Segment Open

(** ** One host of a scan *)

(** [canonical_ip] of the addresses of the two families, the malformed ones left out. *)
Definition host_ips (h : NmapHost) : list (string * Z) :=
  flat_map (fun i => if str_in i.(nmap_family) ["ipv4"; "ipv6"]
                     then match canonical_ip i.(nmap_address) with Some a => [a] | None => [] end
                     else []) h.(host_addresses).

Definition interesting (h : NmapHost) (m : option string) : bool :=
  String.eqb h.(status) "up" || bool_decide (is_Some m) ||
  match h.(hostnames) with [] => false | _ => true end || match h.(ports) with [] => false | _ => true end.

(** [if conflict: self._observe(...)] *)
Definition observe_conflict (audit_id : string) (asset_id : string) (job_id : option string) (source : string)
    (evidence : option string) (conflict : dict) : IM unit :=
  match conflict with
  | [] => mret tt
  | _ => _observe audit_id (Some asset_id) job_id "identity_conflict" source evidence conflict
  end.

(** The asset of the host: created, or brought up to date. *)
Definition host_asset (audit_id : string) (job_id : option string) (h : NmapHost) (source : string)
    (evidence : option string) (m : option string) (now : datetime) (found : option AssetModel) : IM string :=
  let state := _host_state h.(status) in
  match found with
  | None =>
      let v := (lookup_vendor vendors m).(vendor_name) in
      id ← inv_uuid;
      _ ← insert_asset (new_asset id audit_id state m (if truthy_str v then v else mac_vendor h) now);
      mret id
  | Some a =>
      _ ← touch_asset a.(asset_id) now state;
      _ ← (match m, a.(mac) with
           | Some observed, None => adopt_mac audit_id a.(asset_id) observed
           | Some observed, Some existing =>
               if nonempty existing && negb (String.eqb existing observed) then
                 _observe audit_id (Some a.(asset_id)) job_id "mac_conflict" source evidence
                   [("existing", PStr existing); ("observed", PStr observed)]
               else mret tt
           | None, _ => mret tt
           end);
      mret a.(asset_id)
  end.

Definition _upsert_nmap_host (audit_id : string) (job_id : option string) (h : NmapHost) (source : string)
    (evidence : option string) (persist_unresponsive_singletons : bool) : IM bool :=
  let m := canonical_mac (host_mac h) in
  let ips := host_ips h in
  if negb (interesting h m) && negb (persist_unresponsive_singletons && String.eqb h.(status) "down")
  then mret false
  else
    correlated ← _correlate audit_id m ips;
    let '(found, conflict) := (correlated : option AssetModel * dict) in
    now ← inv_now;
    id ← host_asset audit_id job_id h source evidence m now found;
    _ ← observe_conflict audit_id id job_id source evidence conflict;
    _ ← upsert_addresses audit_id id source now (blocked_addresses conflict) false ips;
    _ ← for_each (fun n => _upsert_name audit_id id (PStr n.(host_name))
                             (if nonempty n.(host_name_type) then n.(host_name_type) else "PTR") "nmap" now)
          h.(hostnames);
    _ ← _apply_os_hint id h job_id evidence;
    _ ← for_each (fun p => _upsert_service audit_id id p source now) h.(ports);
    _ ← _observe audit_id (Some id) job_id "nmap_host" source evidence
          [("status", PStr h.(status)); ("reason", opt_val h.(status_reason));
           ("addresses", strings (List.map fst ips)); ("mac", opt_val m)];
    _ ← _classify_asset id;
    mret true.

Definition count_true (l : list bool) : Z := Z.of_nat (length (List.filter id l)).

Definition ingest_nmap_document (audit_id : string) (job_id : option string) (document : NmapScanDocument)
    (source : string) (evidence : option string) (persist_unresponsive_singletons : bool) : IM Z :=
  inv_transaction
    (persisted ← for_each (fun h => _upsert_nmap_host audit_id job_id h source evidence
                                      persist_unresponsive_singletons) document.(hosts);
     mret (count_true persisted)).

(** ** One passive observation *)

Definition identity_asset (audit_id : string) (state : AssetState) (m : option string) (now : datetime)
    (found : option AssetModel) : IM string :=
  match found with
  | None =>
      id ← inv_uuid;
      _ ← insert_asset (new_asset id audit_id state m (lookup_vendor vendors m).(vendor_name) now);
      mret id
  | Some a =>
      _ ← touch_asset a.(asset_id) now state;
      _ ← (match m, a.(mac) with
           | Some observed, None => adopt_mac audit_id a.(asset_id) observed
           | _, _ => mret tt
           end);
      mret a.(asset_id)
  end.

(** Names come with their type and source. *)
Definition _upsert_identity (audit_id : string) (job_id : option string) (m : option string)
    (ips : list (string * Z)) (named : list (pyval * string * string)) (source : string)
    (evidence : option string) (state : AssetState) : IM string :=
  correlated ← _correlate audit_id m ips;
  let '(found, conflict) := (correlated : option AssetModel * dict) in
  now ← inv_now;
  id ← identity_asset audit_id state m now found;
  _ ← observe_conflict audit_id id job_id source evidence conflict;
  primary_set ← reads (fun w => match rows_of w.(addresses) (fun a => String.eqb a.(address_asset_id) id) with
                                | [] => false | _ => true end);
  _ ← upsert_addresses audit_id id source now (blocked_addresses conflict) primary_set ips;
  _ ← for_each (fun n => let '(name, ty, name_source) := (n : pyval * string * string) in
                         _upsert_name audit_id id name ty name_source now) named;
  mret id.

(** What an observation identifies. *)
Record Identity : Type := mkIdentity {
  identity_mac : option string;
  identity_ips : list (string * Z);
  identity_names : list (pyval * string * string)
}.

(** [v.get(key) or d] of a value that should be a dictionary *)
Definition attr_of (v : pyval) (key : string) : outcome PyExc pyval :=
  match v with PDict d => mret (get d key) | _ => Raise (PyAttributeError "object has no attribute 'get'") end.
Definition attr_or_empty (v : pyval) (key : string) : outcome PyExc pyval :=
  found ← attr_of v key; mret (por found (PDict [])).

(** [for x in v.get(key) or []] *)
Definition items_of (v : pyval) (key : string) : outcome PyExc (list pyval) :=
  found ← attr_of v key; py_list (por found (PList [])).

(** [try: addresses.append(canonical_ip(value)) except ValueError: pass] *)
Definition valid_ip (value : pyval) : outcome PyExc (list (string * Z)) :=
  found ← canonical_ip_of value; mret (match found with Some a => [a] | None => [] end).

(** [int(mac.split(":", 1)[0], 16) & 1] *)
Definition group_address (m : string) : bool :=
  match m with
  | String a (String b _) =>
      match hex_nibble a, hex_nibble b with
      | Some h, Some l => Z.land (16 * h + l) 1 =? 1
      | _, _ => false
      end
  | _ => false
  end.

Definition ethernet_identity (observation : pyval) : outcome PyExc (option Identity) :=
  data ← attr_or_empty observation "data";
  multicast ← attr_of data "multicast_source";
  if truthy multicast then mret None
  else
    value ← attr_of data "mac";
    m ← canonical_mac_of value;
    mret (match m with
          | Some addr => if String.eqb addr "00:00:00:00:00:00" || group_address addr then None
                         else Some (mkIdentity m [] [])
          | None => None
          end).

Definition arp_identity (observation : pyval) : outcome PyExc (option Identity) :=
  data ← attr_or_empty observation "data";
  value ← attr_of data "sender_mac";
  m ← canonical_mac_of value;
  ipv4 ← attr_of data "sender_ipv4";
  ips ← (if truthy ipv4 then valid_ip ipv4 else mret []);
  mret (match m, ips with None, [] => None | _, _ => Some (mkIdentity m ips []) end).

(** The first of the values that is an address. *)
Fixpoint first_ip (values : list pyval) : outcome PyExc (list (string * Z)) :=
  match values with
  | [] => mret []
  | v :: rest =>
      if negb (truthy v) then first_ip rest
      else found ← canonical_ip_of v;
           match found with Some a => mret [a] | None => first_ip rest end
  end.

Definition dhcp_identity (observation : pyval) : outcome PyExc (option Identity) :=
  data ← attr_or_empty observation "data";
  value ← attr_of data "client_mac";
  m ← canonical_mac_of value;
  offered ← attr_of data "offered_ip";
  requested ← attr_of data "requested_ip";
  ips ← first_ip [offered; requested];
  hostname ← attr_of data "hostname";
  let named := if truthy hostname then [(hostname, "DHCP", "dhcp")] else [] in
  mret (match m, ips, named with None, [], [] => None | _, _, _ => Some (mkIdentity m ips named) end).

Definition sensor_type (sensor : string) : string :=
  if String.eqb sensor "mdns" then "mDNS" else if String.eqb sensor "llmnr" then "LLMNR" else "NBNS".

Fixpoint valid_ips (values : list pyval) : outcome PyExc (list (string * Z)) :=
  match values with
  | [] => mret []
  | v :: rest => a ← valid_ip v; l ← valid_ips rest; mret (a ++ l)
  end.

Definition naming_identity (sensor : string) (observation : pyval) : outcome PyExc (option Identity) :=
  data ← attr_or_empty observation "data";
  values ← items_of data "addresses";
  ips ← valid_ips values;
  metadata ← attr_or_empty observation "metadata";
  source_ip ← attr_of metadata "source_ip";
  more ← (if truthy source_ip then valid_ip source_ip else mret []);
  responses ← items_of data "response_names";
  queries ← items_of data "query_names";
  plain ← items_of data "names";
  value ← attr_of metadata "source_mac";
  m ← canonical_mac_of value;
  let named := List.map (fun n => (n, sensor_type sensor, sensor)) (responses ++ queries ++ plain) in
  mret (match m, ips ++ more, named with
        | None, [], [] => None
        | _, all, _ => Some (mkIdentity m all named)
        end).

Segment Closed

**Your task:**
Looking at the entries above, count each line in which the word "metadata" occurs, then give the total and nothing further.

**Exercise answer:**
3